Il modello danese presenta anche alcune criticità. In primo luogo, anche durante la lunga fase espansiva, la flexicurity non è riuscita a risolvere le difficoltà di inserimento lavorativo dei gruppi cosiddetti svantaggiati – immigrati e/o lavoratori con basso livello d’istruzione e basse qualifiche – in quanto non in grado di riqualificarsi attraverso le politiche attive. Sono quindi soprattutto i lavoratori più qualificati quelli che traggono vantaggio dalle politiche attive: attraverso gli schemi di attivazione riescono a riqualificarsi e a sostenere le esigenze di crescita della produttività. Si è pertanto venuto a creare un effetto paradossale per cui molte delle risorse disponibili sono spese per i lavoratori più produttivi, anziché essere destinate ai lavoratori meno produttivi, con maggiori difficoltà di inserimento lavorativo.

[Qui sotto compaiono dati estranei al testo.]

Lemma harmless_Flags f : harmless (fun d => set_Flags (f d) d).
Proof. intros d. repeat split. Qed.
Lemma harmless_LastEscapePrefix o : harmless (set_LastEscapePrefix o).
Proof. intros d. repeat split. Qed.
Lemma harmless_TableInfo t : harmless (set_TableInfo t).
Proof. intros d. repeat split. Qed.
Lemma harmless_OP o : harmless (set_OP o).
Proof. intros d. repeat split. Qed.
Lemma harmless_InstSize n : harmless (set_InstSize n).
Proof. intros d. repeat split. Qed.
#[local] Hint Resolve harmless_Flags harmless_LastEscapePrefix harmless_TableInfo harmless_OP harmless_InstSize : core.

Lemma runs_SIB_byte k d (Q : Z -> Decoding -> Prop) : 1 <= k -> (forall x d', 0 <= x < 256 -> Q x d') ->
  runs k (if DecodedSIB d then mret (SIBByte d) else b ← ReadByte Mem p; _ ← modify (set_SIB b); mret b) d Q.
Proof.
  intros Hk HQ. destruct (DecodedSIB d).
  - intros Hw. pose proof (wf_SIB _ Hw) as Hr. revert Hw. apply runs_ret; [lia|]. apply HQ, Hr.
  - by_bind 1. apply runs_ReadByte; [lia|]. intros x Hx. by_bind 0.
    intros [H1 H2 H3 H4] Hm. exists tt, (set_SIB x (set_size (InstructionSize d + 1) d)).
    split; [reflexivity|]. split; [constructor; assumption|]. split; [unfold measure; cbn; lia|]. split; [split; auto|].
    apply runs_ret; [lia|]. apply HQ, Hx.
Qed.
Notation decode_blocks_ M n bn := (decode_blocks Is64BitMode T M OS_LINUX64 Multiblock MaxInstPerBlock SymbolMinAddress SymbolMaxAddress n bn PC0).
Lemma ends_decode_blocks n bn f : function_inv f ->
  ends (decode_blocks_ Mem n bn) (decode_blocks_ Mem' n bn) f (function_result n bn f).
Proof.
  revert f. induction n as [|n IH]; intros f Hf; cbn [decode_blocks].
  { apply ends_ret. unfold function_result. cbn [Nat.min]. pose proof (inv_buffer _ Hf). lia. }
  apply ends_bind, ends_get. destruct (set_begin (BlocksToDecode f)) as [RIP|] eqn:E.
  2: { apply ends_ret. split; [exact Hf|exact (set_begin_None _ E)]. }
  apply set_begin_Some in E. apply ends_bind.
  eapply ends_weaken; [apply ends_decode_block; [apply stream_Adjust, (inv_space _ Hf _ E)|exact (inv_pages _ Hf)]|].
  intros r f1 _ (l & W & Hl & Hr). destruct r as [[l' invalid]|].
  2: { apply ends_ret. unfold function_result. rewrite (within_size _ _ _ W), Hr.
       pose proof (within_buffer _ _ _ W (inv_buffer _ Hf)) as Hb. rewrite (within_size _ _ _ W), Hr in Hb. lia. }
  destruct Hr as [-> Hc]. rewrite app_nil_r. apply ends_bind.
  apply (ends_modify _ _ (fun _ f2 => ends _ _ f2 _)); [reflexivity|].
  destruct (function_finish _ _ _ _ _ Hf E W Hl Hc tt _ eq_refl) as [Hf2 _].
  eapply ends_weaken; [exact (IH _ Hf2)|]. intros r f3 _ H. destruct r as [[]|]; [exact H|].
  unfold function_result in *. cbn [DecodedSize] in H. rewrite (within_size _ _ _ W) in H.
  pose proof (code_of_nonempty _ _ _ _ Hc). lia.
Qed.

Lemma function_start External : 0 <= PC0 < 2 ^ 64 -> function_inv (start_function External PC0).
Proof.
  intros HP. constructor; cbn.
  - split; [|split]; cbn; [set_solver|intros q ->%elem_of_singleton; left|]. constructor; [exists PC0; auto|constructor].
  - intros a ->%elem_of_singleton. exact HP.
  - constructor.
  - reflexivity.
  - constructor.
  - set_solver.
  - unfold known. cbn. set_solver.
  - reflexivity.
  - unfold DefaultDecodedBufferSize. lia.
Qed.
End Blocks.
Lemma key_from_spec m k : is_from m k (key_from m k).
Proof.
  unfold key_from.
  enough (forall l, match foldr (fun x acc => if k <=? x then Some (match acc with Some y => Z.min x y | None => x end) else acc) None l with
    | Some c => c ∈ l /\ k <= c /\ forall x, x ∈ l -> k <= x -> c <= x
    | None => forall x, x ∈ l -> x < k end) as H.
  { specialize (H (map_to_list m).*1). destruct (foldr _ _ _) as [c|]; cbn.
    - rewrite <- elem_of_keys. destruct H as (? & ? & H). repeat split; auto.
      intros x Hx. apply H, elem_of_keys, Hx.
    - intros x Hx. apply H, elem_of_keys, Hx. }
  induction l as [|y l IH]; cbn [foldr]; [intros x Hx; inversion Hx|].
  destruct (Z.leb_spec k y).
  - destruct (foldr _ _ l) as [c|]; repeat split; try lia.
    + destruct IH as (Hc & _ & _). destruct (Z.min_spec y c) as [[_ ->]|[_ ->]]; apply elem_of_cons; auto.
    + intros x [->|Hx]%elem_of_cons Hlt; [lia|]. destruct IH as (_ & _ & IH). specialize (IH x Hx Hlt). lia.
    + apply list_elem_of_here.
    + intros x [->|Hx]%elem_of_cons Hlt; [lia|]. specialize (IH x Hx). lia.
  - destruct (foldr _ _ l) as [c|].
    + destruct IH as (Hc & ? & IH). repeat split; [apply elem_of_cons; auto|lia|].
      intros x [->|Hx]%elem_of_cons Hlt; [lia|auto].
    + intros x [->|Hx]%elem_of_cons; [lia|auto].
Qed.

(** ** Well-formedness *)

(** The entries: keyed by their base, not empty, below the end of the address
    space, and apart from each other. *)
Record ok_vmas (m : gmap Z VMAEntry) : Prop := {
  ok_entry k e : m !! k = Some e -> Base e = k /\ 0 <= k /\ 0 < Length e /\ k + Length e < 2 ^ 64;
  ok_apart k e k' : m !! k = Some e -> is_Some (m !! k') -> k < k' -> k + Length e <= k'
}.

Record wf_with (t : VMATracking) (L : MRID -> list Z) : Prop := {
  wf_vmas : ok_vmas (VMAs t);
  wf_linked : linked t L;
  wf_member k e r : VMAs t !! k = Some e -> Resource e = Some r -> k ∈ L r
}.
Definition wf (t : VMATracking) : Prop := exists L, wf_with t L.

(** What is mapped at an address: the resource, the offset in it, the flags and
    the protection. *)
Definition mapping : Type := option MRID * Z * bool * Z.
Definition at_offset (e : VMAEntry) (a : Z) : mapping :=
  (Resource e, uint 64 (Offset e + (a - Base e)), Flags e, Prot e).
Definition maps (m : gmap Z VMAEntry) (a : Z) (v : mapping) : Prop :=
  exists k e, m !! k = Some e /\ k <= a < k + Length e /\ v = at_offset e a.
Definition view (t : VMATracking) (a : Z) : option mapping :=
  match LookupVMAUnsafe t a with Some (_, e) => Some (at_offset e a) | None => None end.
(** The resources some entry maps. *)
Definition used (m : gmap Z VMAEntry) (r : MRID) : Prop :=
  exists k e, m !! k = Some e /\ Resource e = Some r.

Section Wf.
Context (m : gmap Z VMAEntry).
Hypothesis Hm : ok_vmas m.

Lemma ok_unique k e k' e' a :
  m !! k = Some e -> m !! k' = Some e' -> k <= a < k + Length e -> k' <= a < k' + Length e' -> k = k'.
Proof.
  intros Hk Hk' H H'. destruct (Z.lt_trichotomy k k') as [Hlt|[->|Hlt]]; [|reflexivity|].
  - pose proof (ok_apart _ Hm k e k' Hk (mk_is_Some _ _ Hk') Hlt). lia.
  - pose proof (ok_apart _ Hm k' e' k Hk' (mk_is_Some _ _ Hk) Hlt). lia.
Qed.

(** No other entry starts in the middle of an entry. *)
Lemma ok_inside k e x : m !! k = Some e -> k < x < k + Length e -> m !! x = None.
Proof.
  intros Hk Hx. destruct (m !! x) as [e'|] eqn:E; [|reflexivity].
  pose proof (ok_apart _ Hm k e x Hk (mk_is_Some _ _ E)). lia.
Qed.

(** What is mapped before the last entry before [k] ends with that entry. *)
Lemma ok_last k c e a v :
  is_before m k (Some c) -> m !! c = Some e -> maps m a v -> k <= a \/ a < c + Length e.
Proof.
  intros (_ & Hck & Hmax) Hc (x & ex & Hx & Hr & _). destruct (Z_le_gt_dec k a); [auto|right].
  specialize (Hmax x (mk_is_Some _ _ Hx) ltac:(lia)). destruct (ok_entry _ Hm c e Hc) as (_ & _ & ? & _).
  destruct (Z.eq_dec x c) as [->|Hne]; [replace ex with e in * by congruence; lia|].
  pose proof (ok_apart _ Hm x ex c Hx (mk_is_Some _ _ Hc) ltac:(lia)). lia.
Qed.
End Wf.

In secondo luogo, il modello danese della flexicurity è molto costoso, difficilmente sostenibile in una fase di recessione. La Danimarca è il paese nell’Ue che nell’ultimo decennio ha speso più risorse (in termini di quota sul Pil) per l’insieme delle politiche del lavoro, attive e passive. Nel 2004, con un tasso di disoccupazione del 5,5% la Danimarca è arrivata a spendere il 4,34%, a fronte del 2,23% nell’Ue a 15 e del 1,28% in Italia (con un tasso di disoccupazione del 8,3% e del 8%, rispettivamente). Gli aggiustamenti apportati negli ultimi sette anni hanno portato a una lieve contrazione della spesa totale, che rimane comunque a livelli elevati (pari al 3,21% del Pil nel 2009).